What is a Threat Cluster?

by thesilence | 2024-04-16

Much of cyber threat intelligence (CTI) is dedicated to tracking threat groups. Attackers are people, and people have habits in the way they do things. If we can identify specific attackers, we can better understand their motives and anticipate their actions based on past behavior.

Public reporting is filled with discussions of "Lazarus" or "Volt Typhoon" or the latest ransomware group. We take it for granted and accept as fact that these names refer to particular sets of threat actors, collectively responsible for specific activity. And yet - once upon a time, there was no "APT28" ("Advanced Persistent Threat 28"), much less "APT 28 is Russian GRU Unit 26165". Similarly, at one time we didn't know that "Conti" was a new criminal group. So how did we get here?

Threat Clusters

In CTI, every threat group starts out as a threat cluster. A threat cluster is a set of related malicious activity presumed to be carried out by an individual or group of individuals acting in concert.

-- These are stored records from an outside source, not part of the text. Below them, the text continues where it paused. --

(* ===== verification/Logcat.v ===== *)
(** * The logcat plugin

    [plugins/logcat-ingest/src/lib.rs]: reading the lines of standard input, the two
    formats of a line, and the records delivered; and the plugin under the host of
    [PluginHost].  The clock of the plugin is an argument, by the number of its
    readings. *)

From S2P Require Import Prelude Format Text Tokens Writer Reader Protocol Source BufferSpool FileSpool Spool ReplayServer Otlp Policy Ingest FlatRecord SampleCodec LibRequest Instances PluginHost Syslog.

(** ** Parsing *)

Record LogcatParsed : Type := mkLogcatParsed {
  lc_severity : Z;
  lc_severity_text : text;
  lc_pid : text;
  lc_tid : text;
  lc_tag : text;
  lc_body : text;
}.

(** [s.find(pat)], as the text before the first match and the text after it. *)
Fixpoint split_at_text (pat s : text) : option (text * text) :=
  match s with
  | [] => if decide (pat = []) then Some ([], []) else None
  | b :: s' =>
      if starts_with s pat then Some ([], drop (length pat) s) else
      match split_at_text pat s' with Some (l, r) => Some (b :: l, r) | None => None end
  end.

(** [s.find(char::is_whitespace)]: the text before and from there on. *)
Fixpoint split_at_whitespace (s : text) : option (text * text) :=
  match s with
  | [] => None
  | b :: s' =>
      match leading_whitespace s with
      | Some _ => Some ([], s)
      | None => match split_at_whitespace s' with Some (l, r) => Some (b :: l, r) | None => None end
      end
  end.
Definition split_first_token (s : text) : option (text * text) := split_at_whitespace (trim_start s).

Definition map_logcat_level (ch : Z) : Z * text :=
  if ch =? 86 then (1, str "TRACE") else
  if ch =? 68 then (5, str "DEBUG") else
  if ch =? 73 then (9, str "INFO") else
  if ch =? 87 then (13, str "WARN") else
  if ch =? 69 then (17, str "ERROR") else
  if (ch =? 70) || (ch =? 65) || (ch =? 83) then (21, str "FATAL") else (9, str "INFO").

Definition try_threadtime (line : text) : option LogcatParsed :=
  if len line <? 25 then None else
  if negb (bool_decide (line !! 2%nat = Some 45) && bool_decide (line !! 5%nat = Some 32) && bool_decide (line !! 8%nat = Some 58)) then None else
  rest ← str_from 18 line;
  '(pid, rest) ← split_first_token (trim_start rest);
  '(tid, rest) ← split_first_token (trim_start rest);
  let rest := trim_start rest in
  level ← list.head rest;
  rest ← str_from 1 rest;
  let rest := trim_start rest in
  let '(tag, body) :=
    match split_at_text [58; 32] rest with Some (tag, body) => (trim_text tag, body) | None => (trim_text rest, []) end in
  let '(severity, severity_text) := map_logcat_level level in
  Some (mkLogcatParsed severity severity_text pid tid tag body).

Definition try_brief (line : text) : option LogcatParsed :=
  if (len line <? 4) || negb (bool_decide (line !! 1%nat = Some 47)) then None else
  level ← list.head line;
  let rest := drop 2 line in
  let '(tag_pid, body) :=
    match split_at_text [41; 58; 32] rest with Some (l, r) => (l ++ [41], trim_start r) | None => (rest, []) end in
  let '(tag, pid) :=
    match split_once 40 tag_pid with
    | Some (tag, r) => (tag, trim_text (trim_end_matches (λ b, b =? 41) r))
    | None => (tag_pid, [])
    end in
  let '(severity, severity_text) := map_logcat_level level in
  Some (mkLogcatParsed severity severity_text pid [] tag body).

Definition parse_logcat (line : text) : LogcatParsed :=
  match try_threadtime line with
  | Some parsed => parsed
  | None => match try_brief line with
            | Some parsed => parsed
            | None => mkLogcatParsed 9 (str "INFO") [] [] [] line
            end
  end.

Definition logcat_record (ts : Z) (line : text) : LjLogRecord :=
  let parsed := parse_logcat line in
  mkLjLogRecord ts (lc_severity parsed) (Some (cstring_lossy (lc_severity_text parsed))) (Some (cstring_lossy (lc_body parsed)))
    (Some [string_attr "logcat.tag" (lc_tag parsed); string_attr "logcat.pid" (lc_pid parsed); string_attr "logcat.tid" (lc_tid parsed)])
    None None None None None.

(** ** The plugin *)

(** [BufRead::lines] on input that ends or fails: a last line without a newline counts,
    unless the input fails. *)
Definition input_lines (input : list Z) (failure : option IoError) : list (list Z) :=
  let '(ls, r) := cut_lines [] input in
  (strip_cr <$> ls) ++ match failure, r with None, _ :: _ => [r] | _, _ => [] end.

Record LogcatPlugin : Type := mkLogcatPlugin { lp_callback : bool; lp_readings : nat }.

Section Plugin.
Context (now : nat → Z) (stdin : list Z) (failure : option IoError).

Definition logcat_create : LogcatPlugin := mkLogcatPlugin false 0.
Definition logcat_set_callback (ctx : LogcatPlugin) : LogcatPlugin := mkLogcatPlugin true (lp_readings ctx).

Definition logcat_emit (ctx : LogcatPlugin) (line : text) : list Delivery * LogcatPlugin :=
  if negb (lp_callback ctx) then ([], ctx) else
  ([OnRecord (logcat_record (now (lp_readings ctx)) line)], mkLogcatPlugin true (S (lp_readings ctx))).

(** The loop of [lj_ingest_fetch]: a line that is not UTF-8 is an error, and ends it. *)
Fixpoint fetch_lines (ls : list (list Z)) (ctx : LogcatPlugin) : list Delivery * LogcatPlugin :=
  match ls with
  | [] => ([], ctx)
  | line :: ls =>
      if negb (utf8_valid line) then ([], ctx) else
      if bool_decide (line = []) then fetch_lines ls ctx else
      let '(ds, ctx) := logcat_emit ctx line in
      let '(ds', ctx) := fetch_lines ls ctx in
      (ds ++ ds', ctx)
  end.
Definition logcat_fetch (ctx : LogcatPlugin) : Called LogcatPlugin :=
  let '(ds, ctx) := fetch_lines (input_lines stdin failure) ctx in (0, ds, ctx).

Definition logcat_plugin : PluginHandle LogcatPlugin :=
  mkPluginHandle _ (Some logcat_create) logcat_set_callback (λ ctx _, (0, [], ctx)) (Some logcat_fetch) None.
End Plugin.

(** ** What a line says *)

Lemma trim_start_spaces n s : trim_start (replicate n 32 ++ s) = trim_start s.
Proof. induction n as [|n IH]; [done|]. cbn [replicate app]. by rewrite trim_start_space. Qed.

Lemma trim_spaces_solid n b s : solid b → trim_start (replicate n 32 ++ b :: s) = b :: s.
Proof. intros Hb. rewrite trim_start_spaces. by apply trim_start_solid. Qed.

Lemma leading_solid b s : solid b → leading_whitespace (b :: s) = None.
Proof.
  intros Hb. unfold leading_whitespace. destruct (list_find _ _) as [[i w]|] eqn:E; [|done].
  apply list_find_Some in E as (Hl & Hs & _). apply list_elem_of_lookup_2 in Hl. apply starts_with_head in Hs.
  pose proof (solid_no_whitespace b Hb) as Hw. rewrite list.Forall_forall in Hw. destruct (Hw w Hl) as (H1 & H2 & _). by destruct Hs.
Qed.

Lemma split_at_space tok r : Forall solid tok → split_at_whitespace (tok ++ 32 :: r) = Some (tok, 32 :: r).
Proof.
  induction 1 as [|b tok Hb _ IH]; [done|]. cbn [app split_at_whitespace]. by rewrite leading_solid, IH.
Qed.

Definition spaces (n : nat) : text := replicate (S n) 32.

(** The first token after spaces. *)
Lemma first_token n m tok r :
  tok ≠ [] → Forall solid tok → split_first_token (trim_start (spaces n ++ tok ++ spaces m ++ r)) = Some (tok, spaces m ++ r).
Proof.
  intros Hne Hs. destruct tok as [|b tok]; [done|]. pose proof Hs as [Hb _]%Forall_cons_iff.
  unfold spaces at 1. rewrite <- app_comm_cons, trim_spaces_solid by done.
  unfold split_first_token. rewrite trim_start_solid by done. by apply (split_at_space (b :: tok)).
Qed.

Lemma split_at_colon a r : 58 ∉ a → split_at_text [58; 32] (a ++ 58 :: 32 :: r) = Some (a, r).
Proof.
  induction a as [|b a IH]; intros Ha; cbn [app split_at_text].
  { by rewrite (proj2 (starts_with_true _ _)) by by exists r. }
  apply not_elem_of_cons in Ha as [Hb Ha]. rewrite IH by done.
  destruct (starts_with _ _) eqn:E; [|done]. apply starts_with_true in E as [? [= ? _]]. congruence.
Qed.

Lemma trim_tag b tag n : solid b → Forall solid tag → trim_text ((b :: tag) ++ replicate n 32) = b :: tag.
Proof.
  intros Hb Ht. unfold trim_text. rewrite <- app_comm_cons, trim_start_solid, app_comm_cons, trim_end_spaces by done.
  destruct (list.last (b :: tag)) as [c|] eqn:E; [|by apply last_None in E]. apply last_Some in E as [l E]. rewrite E.
  apply trim_end_solid. assert (c ∈ b :: tag) as Hc by (rewrite E; set_solver).
  assert (Forall solid (b :: tag)) as Hall by by constructor. rewrite list.Forall_forall in Hall. by apply Hall.
Qed.

(** [MM-DD HH:MM:SS.mmm PID TID L TAG : message], with the spaces of a column layout. *)
Definition threadtime (stamp pid tid : text) (level : Z) (tag message : text) (n1 n2 n3 n4 n5 : nat) : text :=
  stamp ++ spaces n1 ++ pid ++ spaces n2 ++ tid ++ spaces n3 ++ [level] ++ spaces n4 ++ tag ++ replicate n5 32 ++ [58; 32] ++ message.

(** A logcat line.  A line of the threadtime format, whatever its column layout and its
    message, is read back as its process and thread numbers, level, tag and message. *)
Theorem threadtime_line_parsed stamp pid tid level tag message n1 n2 n3 n4 n5 :
  length stamp = 18%nat → stamp !! 2%nat = Some 45 → stamp !! 5%nat = Some 32 → stamp !! 8%nat = Some 58 →
  pid ≠ [] → Forall solid pid → tid ≠ [] → Forall solid tid → solid level → tag ≠ [] → Forall solid tag → 58 ∉ tag →
  parse_logcat (threadtime stamp pid tid level tag message n1 n2 n3 n4 n5) =
    mkLogcatParsed (map_logcat_level level).1 (map_logcat_level level).2 pid tid tag message.
Proof.
  intros Hl H2 H5 H8 Hp0 Hp Ht0 Ht Hv Hg0 Hg Hc. unfold parse_logcat, threadtime, try_threadtime.
  set (rest := spaces n1 ++ _). rewrite !lookup_app_l, H2, H5, H8 by lia.
  replace (len (stamp ++ rest) <? 25) with false.
  2:{ symmetry. apply Z.ltb_ge. subst rest. unfold spaces, len. rewrite !length_app, !length_replicate, Hl.
      destruct pid, tid, tag; try done. cbn [length]. lia. }
  rewrite !bool_decide_true by done. cbn [andb negb].
  assert (str_from 18 (stamp ++ rest) = Some rest) as ->.
  { unfold str_from. rewrite lookup_app_r, Hl by lia. cbn. by rewrite drop_app_length'. }
  cbn [mbind option_bind]. subst rest. rewrite first_token by done. cbn [mbind option_bind].
  rewrite first_token by done. cbn [mbind option_bind]. unfold spaces at 1. rewrite <- (app_comm_cons [] _ level). cbn [app].
  rewrite trim_spaces_solid by done. cbn [list.head mbind option_bind].
  assert (str_from 1 (level :: spaces n4 ++ tag ++ replicate n5 32 ++ 58 :: 32 :: message) =
    Some (spaces n4 ++ tag ++ replicate n5 32 ++ 58 :: 32 :: message)) as -> by done.
  cbn [mbind option_bind]. destruct tag as [|g tag]; [done|]. apply Forall_cons_iff in Hg as [Hg Htag].
  unfold spaces. rewrite <- app_comm_cons, trim_spaces_solid, app_comm_cons, app_assoc by done.
  rewrite split_at_colon by (rewrite elem_of_app, elem_of_replicate; intros [?|[? _]]; done).
  rewrite trim_tag, trim_spaces_solid by done. cbn [list.head mbind option_bind]. by destruct (map_logcat_level level).
Qed.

Network defenders (and CTI analysts) work from the bottom up - our starting point is typically the evidence of an attack, whether a phishing email, exploit attempt, new malware sample, or security incident. We know someone is responsible for the activity, but rarely have enough information to know who when we start our investigation.

Instead, we use the set of indicators associated with the activity as a stand-in for the unknown group responsible. The threat cluster is represented by the indicators or other evidence, and is commonly given a name or designator for easy reference.

Creating a threat cluster (sometimes called an "UNC" or "unknown" group, "temp" group, "dev" group, or similar) is a way to identify and group any activity that we want to note and track going forward, no matter how small or incidental. As Visi Stark famously said, as analysts we should be "handing out UNCs like candy"! We may proactively research our threat cluster to try and expand the set of related indicators, or we can simply create the threat cluster just in case we encounter any related activity in the future.

It is important to remember that threat clusters are preliminary - we don't have enough information to say much about the cluster yet. Creating the cluster still allows us to flag the activity, even if we don't know what (or more specifically who) it is.

Tracking Threat Clusters in Synapse

To create a threat cluster in Synapse, we first need to model the activity. Note that there is no minimum size - a cluster can consist of a single node if that node is important for us to track. For our example, we'll use a public blog by ESET on activity by "Evasive Panda", but the starting point for a threat cluster can just as easily be something seen on your own network. (In fact, let's assume one of our internal users fell victim to one of the watering hole attacks described by ESET.) We've added the relevant indicators from the incident to Synapse and enriched them with various Power-Ups.

Once the data (nodes) are in Synapse, we need to tag them to indicate they are part of our threat cluster - which means we need a naming convention for our clusters (and associated tags). Whatever convention you choose, we recommend using names that are:

Generic. Some naming conventions are meant to reflect a threat group's country of origin or goals/purpose (e.g., "espionage" vs. "criminal"). We don't know anything about our new cluster, so we want to avoid encoding any assumptions in the name.
Easy to generate. If we're constantly creating new threat clusters for observed activity, we don't want to agonize over choosing names - especially as many names will simply be discarded as clusters link and merge over time.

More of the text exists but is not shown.